Yaaaawnnn. Taerna yelled at me for not updating. I've been meaning to, really I have. But I just can't seem to get anything done right now. For instance, I just tried to calm myself by listening to Ring of Fire, but even Johnny got interrupted. It just ain't right. Sigh.

Let's see - it's Wedding Shit Wednesday. In the world of weddings, I owe Kiki and Mo an invite list for a bachelorette party and a couples shower. I haven't booked a limo, I don't have a D.J. and I don't have a cake. Oh, and we haven't fully informed everyone of their wedding duties. Oh, and if we are going to send invites out 8 weeks in advance, well that's right around the corner, and we haven't even assembled the invites. I think I'll send an invite to Taerna and Jane to sit around and drink wine and make invites right now... okay, done.
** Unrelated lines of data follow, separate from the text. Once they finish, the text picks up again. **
(* ===== verification/Prelude.v ===== *)
(** * A verification library for the gbllm assembler and kernels

    The repository compiles small language models to Game Boy cartridges.  This
    library models, in Rocq, the part that turns assembly sections into a ROM
    image ([src/gbf-asm]) on the machine facts of [src/gbf-hw], and the integer
    semantics that the generated code has to match ([src/gbf-kernel]): the
    ternary kernels, the dense and the stateful integer model and the token
    sampler, with the tokenizer that feeds them ([src/gbf-data]) and the
    compiler stages that plan their accumulators ([src/gbf-codegen]), with an
    independent re-check ([src/gbf-verify]), and their memory.  Around the compiler it models the
    knobs that a compilation may turn ([src/gbf-policy]), the loop that repairs
    a failing one ([src/gbf-codegen/src/refinement_loop.rs]) and the store that
    its artifacts are kept in ([src/gbf-store]).

    ** The program and its model

    The assembler is a pipeline; each stage is a file here, and each stage's
    theorems are stated on the output of the stage before it.

    - [Hw]: memory map, MBC5 write windows, interrupt vectors and header bytes
      of [gbf-hw] ([memory.rs], [mbc5.rs], [interrupts.rs],
      [cartridge_header.rs]).
    - [Isa], [IsaCodec]: operands and instructions of [isa.rs] with their cycle
      costs, byte lengths and encodings; the decoder of [IsaCodec] is the
      specification of the instruction encodings, not code of the repository.
    - [Names]: symbol names and provenance ([symbols.rs], [provenance.rs]).
    - [SectionIr], [Effect], [SectionOps]: sections, their items and privilege
      policy ([section.rs], [interrupt.rs]) and the effect classifier
      ([effect.rs]).
    - [Builder]: the section builder ([builder.rs]) as a state and error monad;
      a failed call returns the state it leaves, as [&mut self] does.
    - [SymTable]: the symbol table and the .sym text ([symbols.rs]).
    - [Lowering]: expansion of pre-layout operations in place ([lowering.rs]);
      the lowering trait is a class, so the drivers are proved for every
      implementation.
    - [Layout], [LayoutFacts]: placement into banks ([layout.rs]).
    - [Relax], [RelaxFacts]: jump relaxation to a fixed point, far-call thunks
      and legalization ([relax.rs]).
    - [Encoder], [EncoderFacts]: bytes of a section ([encoder.rs]).
    - [Rom], [RomFacts]: header, checksums and the image ([rom.rs]).

    The runtime, a client of the builder and of lowering:

    - [Banking]: bank leases on a builder and the MBC5 lowerer of
      [gbf-runtime/src/banking.rs], with its state threaded through the
      lowering driver; [BankingFacts] computes every fragment it returns,
      [BankMachine] runs them on a specification-level machine with the four
      bank registers, [BankAuditFacts] treats the provenance audit and the
      assertion code, [BankAbiFacts] the lease ABI.

    The kernels:

    - [KernelSpec], [KernelSpecFacts]: ternary weights, their two packings and
      the reference product ([spec.rs], [ref_impl.rs]).
    - [Float]: the [f32] and [f64] operations that lowering and sampling use.
    - [ModelRef], [ModelRefFacts]: the dense integer model ([model_ref.rs]).
    - [Sampler], [XorShift], [SamplerFacts]: the top-k sampler ([decode.rs])
      and the running top-k ([state_model_ref.rs]).
    - [Router], [RouterFacts]: the low-rank expert router, in [f32] and in
      fixed point ([state_model_ref.rs]).
    - [StateModel], [StateModelFacts], [StateLowerFacts], [StateForwardFacts]:
      the stateful model with dense or routed blocks and a paged head
      ([state_model_ref.rs]): kernels and ideal semantics, lowering with its
      width checks, and the end-to-end theorems.

    The tokenizer:

    - [Bpe], [BpeFacts]: loading, greedy encoding and byte decoding of
      [gbf-data/src/bpe.rs].

    The range plans:

    - [RangeCert], [RangePlan]: stage 5 of the compiler, which picks for every
      reduction an accumulator (i16, i16 chunks, i32 or renormalisation) and a
      certificate of its bound ([s5/range_plan.rs], [range_plan_v1.rs]).
    - [RangeVerify]: the verifier's re-check of a plan
      ([gbf-verify/src/range_cert/independent.rs]) and its brute-force
      simulation ([brute.rs]).
    - [RangeFacts], [RangePlanFacts], [RangeStageFacts]: what a certificate
      means for a machine that adds the terms, what the choice is minimal for,
      and the stage from its inputs to the re-checked plan.

    Arena planning:

    - [Arena], [ArenaCheck]: stage 9 of the compiler ([gbf-codegen/src/arena.rs]),
      which gives every value, persistent page, overlay member and runtime
      block its bytes in work RAM, save RAM or high RAM: collecting and placing
      the slots, the fourteen address invariants a plan is checked against, and
      its certificate and reports.
    - [ArenaFacts], [ArenaPlanFacts]: ordered maps, what the builders hold, how
      an arena and a memory are filled.
    - [ArenaTheorems], [ArenaTyped]: the theorems on a plan, and concrete plans.

    Knobs and the refinement loop:

    - [KnobLattice], [KnobDelta], [KnobFacts]: the ordered knob values and their
      groups, bounds, locks and overrides, the deltas a repair may ask for, the
      checks that admit one and its application ([gbf-policy/src/compile.rs],
      [repair.rs]); an ordered knob is the class [LawfulKnob], a group of them
      [GroupOrder], and the facts are proved against those interfaces.
    - [KnobResolve], [KnobResolveFacts]: the knobs and locks a profile starts
      with, the runtime budget's validation and the pressure thresholds
      ([compile.rs], [budget.rs], [wram.rs]).
    - [Refinement], [RefinementFacts], [RefinementRunFacts],
      [RefinementTheorems]: the loop that runs the planning stages, admits or
      rejects their proposals and restarts ([refinement_loop.rs]), with its
      report ([repair_report_v1.rs]).  The compiler behind it is the class
      [CompilerPipeline], the source's trait.

    The store:

    - [Store], [StoreFacts]: hashes and their text ([gbf-foundation]), blobs and
      the stage cache over them ([gbf-store/src/blob.rs], [stage_cache.rs]).
    - [Gc], [GcFacts], [GcTheorems]: pin sets, reference readers, the collector
      ([gc.rs], [pinset.rs]) and the integrity checks ([integrity.rs]).  A
      store's directories are two maps; a run of the collector is a step of the
      same state as a put of the cache.

    This file holds outcomes, machine integers, sorting and the tactics that
    every file shares; [Numeric] holds signed integers, slices, sums, rounding
    and the integer square root.

    ** Conventions

    A [Result] is an [outcome]; [Panic] stands for every abort of the thread,
    overflow included (unchecked operators are those of a build with overflow
    checks), and [NoFuel] for an exhausted bound.  Integers are [Z] with the
    width written at each operation; [as] casts are [wrap] and [as_signed].
    [BTreeMap] is [gmap] where only lookups matter and a sorted list of keys
    where the order of iteration does.  [debug_assert!] depends on a
    [BuildProfile], and theorems hold for both profiles unless they say
    otherwise.

    ** What the theorems show

    - Assembling: layout places every section inside its space, without
      overlaps, header and thunk pool untouched ([LayoutFacts]); relaxation
      reaches a fixed point within its hard cap, every relaxed branch lands on
      its target and far calls go through thunks that load the target's bank
      ([RelaxFacts]); the relaxed program always encodes, to the sizes layout
      gave it ([EncoderFacts]); the image holds the bytes of every section at
      its file offset and a header that passes the boot check ([RomFacts]).
    - Policies: no finished section holds an instruction that its privilege
      forbids, leases are balanced, labels unique ([Builder], [SectionOps]);
      lowering keeps the policy and the order ([Lowering]).
    - Banking: wherever the emitted fragments have run, the lowerer's belief,
      the registers and their HRAM shadows agree and the leased bank is
      selected, with no register written while interrupts are on
      ([bank_state_mirrored], by rule induction over [bank_reachable]); the
      audit accepts exactly the lowerer's own writes; a lease is released
      exactly once.
    - Codecs: instruction encodings decode uniquely ([IsaCodec]), both weight
      packings lose nothing ([KernelSpecFacts]), .sym entries round trip
      ([SymTable]), and a text encoded with any accepted vocabulary is the
      unique normal form of its merges and decodes to itself ([BpeFacts]).
    - Arithmetic: on every validated checkpoint the integer forward pass runs
      without overflow or panic in both profiles and equals its mathematical
      definition ([ModelRefFacts]); the generator has full period, the running
      top-k selects the first k of the ranking, both samplers agree, and over
      a period every candidate is drawn in proportion to its weight
      ([SamplerFacts]).  The width checks of the stateful model's lowering
      suffice for an exact pass on every token and saturated state; one expert
      is the dense block, paging and observers change no result
      ([StateForwardFacts]); routing equals its exact quotients within the
      62-bit carriers ([RouterFacts]).
    - Range plans: a certificate verifies exactly when the stage would have
      constructed it, a reduction run under a verified plan never overflows
      its accumulator for any terms within their bounds, the planner keeps the
      first family of the policy's order that certifies, every plan the stage
      returns is certified and passes the independent verifier, and every
      failure it returns is explained by its evidence ([RangeFacts],
      [RangePlanFacts], [RangeStageFacts]).
    - Arenas: in a plan no two slots of a memory overlap, but for members of
      one overlay region, and nothing reaches beyond the memory; every
      materialized value has a slot of its class, lifetime, alias class and
      size, shared exactly within an alias class; persistent pages have their
      aligned pairs; every number fits its type; the stage ends on any input
      and its reports are accepted ([ArenaTheorems], [ArenaTyped]).
    - Refinement: every run of the loop is a sequence of audited steps, each
      accepted repair is admissible for the policy, the bounds and the locks at
      that point, the budgets and counts add up, the loop ends for every
      pipeline whose alternatives run out, and converges when the stages
      succeed after finitely many repairs ([RefinementTheorems]); the
      thresholds it starts from are within the budget, and the
      trace-invariant profile can never change what it observes
      ([KnobResolveFacts]).
    - Store: blobs stay under their hashes whatever happens to the store, a
      cached payload comes back, a collection keeps what the pinned roots reach
      whatever it ends in and removes exactly the rest, bounded collections
      that follow one another remove all of it, and a collection only makes the
      cache forget ([StoreFacts], [GcTheorems]).

    ** Bounds and fuel

    Loops that the code does not bound take fuel that a theorem shows to be
    enough: [place_next_loop] takes one step more than the bank has occupied
    ranges, since each retry skips one of them ([layout_terminates]);
    [allocate_lease_loop] one more than the active leases
    ([allocate_lease_id_fresh]); [relax_loop] the code's own hard cap plus one
    ([relaxation_converges]); [isqrt_loop] 16 or 24 digit pairs, the width of
    its argument; [merge_loop] the length of the chunk, which every merge
    shortens; the halving and doubling loops over chunk lengths 17 turns, one
    more than the width of a [u16]; [chunk_loop] one more than the terms of the
    reduction, and [renorm_tiles] their tile count; [restart_loop] one pass
    more than the global budget, of which every pass spends some; [collect_loop]
    and [verify_loop] the number of hashes that the roots and the blobs of the
    store name, since a hash is queued once.  The inner loop of the refinement
    ([repair_loop]) has no bound in the code: its fuel is a parameter, enough
    when the pipeline's alternatives run out ([refinement_terminates]), and no
    amount is enough for one whose alternatives do not
    ([refinement_may_diverge]).

    ** Parameters

    SHA-256 is the class [Sha256] and the failures of a file system and the order
    of its directories the class [FileSystem]; the only assumption on them is
    that a listing is a permutation, and that a hash has 256 bits
    where a hash is written and read back.  The planning stages are the class
    [CompilerPipeline], the texts of knob values [SerdeJson], the hash of a
    snapshot [SnapshotHash].

    Canonical JSON with SHA-256, which names plans and certificates, is the
    class [RangeHashes] for range plans and, with serde's text of a plan,
    [ArenaEncoding] for arena plans; nothing is assumed of either.

    The regex engine behind [pretokenize] is the class [Pretokenizer]; that its
    chunks concatenate to the text is a hypothesis.
    [tanh], [powi] and [exp2] of the platform are the classes [MathLib] and
    [Exp2]; the theorems that depend on [exp2] assume that [exp2(-0.0) = 1]
    and that the table entries fit a byte ([exp2_ok]).

    ** Not modelled

    [Display] texts of errors and [serde] glue; listings ([listing.rs]) and
    test support; the [f32] reference evaluators, the synthetic checkpoints and
    the probe's quantiles of the models; the assembly kernels of [gbf-kernel]
    ([asm_impl*.rs], which are clients of the builder); the rest of the
    runtime; archives and temporary files of the store; the compiler stages
    that make the inputs of arena planning and the other ones of
    [gbf-codegen], stage 9's cache key and the report schemas, training, emulator, command
    line and workload crates. *)

From Stdlib Require Export ZArith Lia Bool Sorted Ascii.
From Stdlib Require String.
Export (notations) String.
From stdpp Require Export base gmap sets list strings finite pretty sorting.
They will soon pretend not to know me.

ROCK! In my MP3 files, I have the Dukes of Hazard theme song. It just came on. Things are looking up.

Disjointed much? Where was I? Oh. Last night, I met The Boy at Arby's. You wanna talk about forgetting things, he forgot to book tickets and a hotel room for a meeting in California that is tomorrow at 8:00 am. Oops. Even more scary was the activity that took place later that evening. You see, since I travel a lot for work, he decided he would surprise me with the honeymoon. I won't plan anything and won't even get to know where we're going until we get there (which will take soooo much self-discipline because I'm one of those people that checks the monitors every time I pass one when walking through an airport.) Well last night, I had to walk him through how to book tickets online and how to use rewards numbers and all of that. I guess he might be using a travel agent, so there is a bit of calm to be found there. We'll see. It'll be fun regardless. I can hardly wait for a vacation at this point. Speaking of vacation, Weezer's "Island in the Sun" is playing now. Hip hip.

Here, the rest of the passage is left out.